Mi consejo: Para bajar tu temperatura, toma una ducha caliente antes de acostarte. El contraste entre ese momento cálido y la temperatura de tu habitación, que deberás mantener fresca (alrededor de 19 grados), te ayudará a dormir. También puedes beber una infusión caliente para bajar la temperatura corporal (sí, sí), pero no más tarde de una hora antes de acostarte para evitar despertarte por la necesidad de ir al baño.

 

Dolor de vientre y senos tensos

La mayoría de las mujeres menstruadas sufren durante esta etapa del ciclo: los senos tiran, el vientre duele y a veces se acompaña de migrañas. Un cóctel que no ayuda a encontrar a Morfeo.

Mi consejo: Busca comodidad, encuentra la posición que te alivie, quitando o añadiendo almohadas, entre las piernas o bajo la zona lumbar. También puedes adoptar la posición fetal para disminuir la presión sobre los abdominales, o usar una bolsa de agua caliente para colocar sobre el vientre o la parte baja de la espalda. Esto alivia eficazmente el dolor. Además, usar una braga menstrual ofrece un confort muy superior al de las compresas, por su suavidad y duración de absorción. Así, no necesitas cambiarte durante la noche (en cuanto a los tampones o copas menstruales, están desaconsejados para dormir). En caso de menstruaciones abundantes, una braga menstrual para flujo abundante o una braga menstrual para la noche es muy recomendable.

Si nada funciona, se puede considerar tomar un analgésico antes de acostarse. Sin embargo, hay que evitar que se convierta en un reflejo, por un lado para evitar los efectos secundarios de estos medicamentos y por otro para evitar la dependencia y no saber dormir sin ellos.

Trastornos digestivos

Durante la menstruación, el ritmo de contracción de nuestro músculo intestinal se modifica.

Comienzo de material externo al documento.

(** X20.  An uploader built after an export to a file does not touch that
    file. When [upload] has exported a profile and the next uploader,
    built with the same output file name, exports another, the second
    export goes to a file of another name, the sequence number in the
    name having moved on, and the first file is left as the first export
    left it: if it could be opened it holds what the flush at the close
    of the first stream delivered. *)
Theorem later_export_keeps_earlier_file
    (profile1 profile2 : ddog_prof_Profile)
    (encoded1 encoded2 : ddog_prof_EncodedProfile)
    (exporter : nat) (st st1 : State) (ret1 : bool) :
  (1 < upload_seq_modulus)%N →
  (upload_seq st < upload_seq_modulus)%N →
  output_filename st ≠ "" →
  ddog_prof_Profile_serialize profile1 = SERIALIZE_RESULT_OK encoded1 →
  ddog_prof_Profile_serialize profile2 = SERIALIZE_RESULT_OK encoded2 →
  upload profile1 st = (Ret ret1, st1) →
  export_filename (Uploader (output_filename st) exporter st1).2 ≠ export_filename st
  ∧ ∃ ret2 st2,
      upload profile2 (Uploader (output_filename st) exporter st1).2 = (Ret ret2, st2)
      ∧ files st2 !! export_filename st = files st1 !! export_filename st
      ∧ (ofstream_open (export_filename st) = None →
         files st2 !! export_filename st
         = Some (ofstream_close (export_filename st) (buffer encoded1))).
Proof.
  intros Hmod Hseq Hname Hser1 Hser2 Hup1.
  destruct (upload_to_file_run profile1 encoded1 st Hname Hser1)
    as (ret & s1 & Hrun & _ & Hf1 & _ & Hs1 & _ & _ & _ & _ & Hfile & _).
  rewrite Hup1 in Hrun. injection Hrun as <- <-.
  set (s := (Uploader (output_filename st) exporter st1).2) in *.
  assert (Hsf : output_filename s = output_filename st) by done.
  assert (Hss : upload_seq s = ((upload_seq st + 1) mod upload_seq_modulus)%N).
  { unfold s, Uploader, modify, mbind, Uploader.M_bind. simpl. by rewrite Hs1. }
  assert (Hne : export_filename s ≠ export_filename st).
  { intros Heq. apply export_filename_inj in Heq; [|done].
    rewrite Hss in Heq.
    destruct (decide (upload_seq st + 1 = upload_seq_modulus)%N) as [Hwrap|Hno].
    - rewrite Hwrap, N.Div0.mod_same in Heq. lia.
    - rewrite N.mod_small in Heq by lia. lia. }
  split; [exact Hne|].
  assert (Hname2 : output_filename s ≠ "") by (by rewrite Hsf).
  destruct (upload_to_file_run profile2 encoded2 s Hname2 Hser2)
    as (ret2 & s2 & Hrun & _ & _ & _ & _ & _ & _ & _ & Hfiles & _).
  exists ret2, s2. split; [exact Hrun|].
  assert (Hkeep : files s2 !! export_filename st = files st1 !! export_filename st).
  { by rewrite Hfiles by done. }
  split; [exact Hkeep|]. intros Hopen. rewrite Hkeep, Hfile. by rewrite Hopen.
Qed.

End UploaderFiles.

Section UploaderWitnesses.
Import Uploader.
#[local] Existing Instances Ex.libdatadog Ex.system.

Puede aparecer diarrea pasajera o náuseas. Y eso no ayuda a dormir bien, obviamente.

Mi consejo: Para un sueño reparador, en general se recomienda no comer comidas pesadas por la noche, pero tampoco acostarse con el estómago vacío. Debes prestar doble atención a esta regla en esta etapa de tu ciclo. Come solo alimentos que digieras bien y que regulen el tránsito, como arroz blanco o zanahorias cocidas, cereales y frutos secos. Tú decides qué te sienta bien sin lanzarte al chocolate.

La depresión y la ansiedad

Tener la menstruación suele ir acompañado de cambios de humor provocados por diferentes picos hormonales. Dos días antes de la ovulación, nuestros estrógenos están en su punto más alto y nos sentimos alegres y llenas de deseo. Pero justo antes de la menstruación, los estrógenos bajan: nos volvemos más frágiles, expuestas a emociones negativas. Y el sueño es más difícil de encontrar cuando tenemos pensamientos negativos...

Mi consejo: Anota los momentos de tu ciclo en un calendario o con una aplicación: recordar que tus hormonas influyen en tu estado psicológico te ayudará a relativizar. Luego, en esta etapa delicada, practica un deporte relajante como yoga, caminar o ejercicios de respiración. Y sobre todo, una vez en la cama, concéntrate en una idea o imagen que te calme. No es momento de resolver problemas, ¡si no insomnio garantizado!

La agitación

Otra jugada de nuestras hormonas. Esta vez es la progesterona, que baja mucho durante la menstruación, la culpable. Porque es una hormona, al igual que la melatonina, que necesitamos para dormir. Nos encontramos inquietas, dándonos vueltas en la cama. Por el contrario, puede ocurrir que antes de la menstruación el nivel de progesterona sea demasiado alto y estemos cansadas incluso durante el día.

Mi consejo: Evita tomar café muy tarde en el día o alcohol, que también es un excitante. Intenta acostarte a horas regulares un poco antes y durante la menstruación. Prohíbe las pantallas una hora antes de dormir porque dificultan el sueño. Finalmente, lee un buen libro, cuídate y, ¿por qué no?, prueba la melatonina en esta etapa del ciclo (en farmacia y sin receta).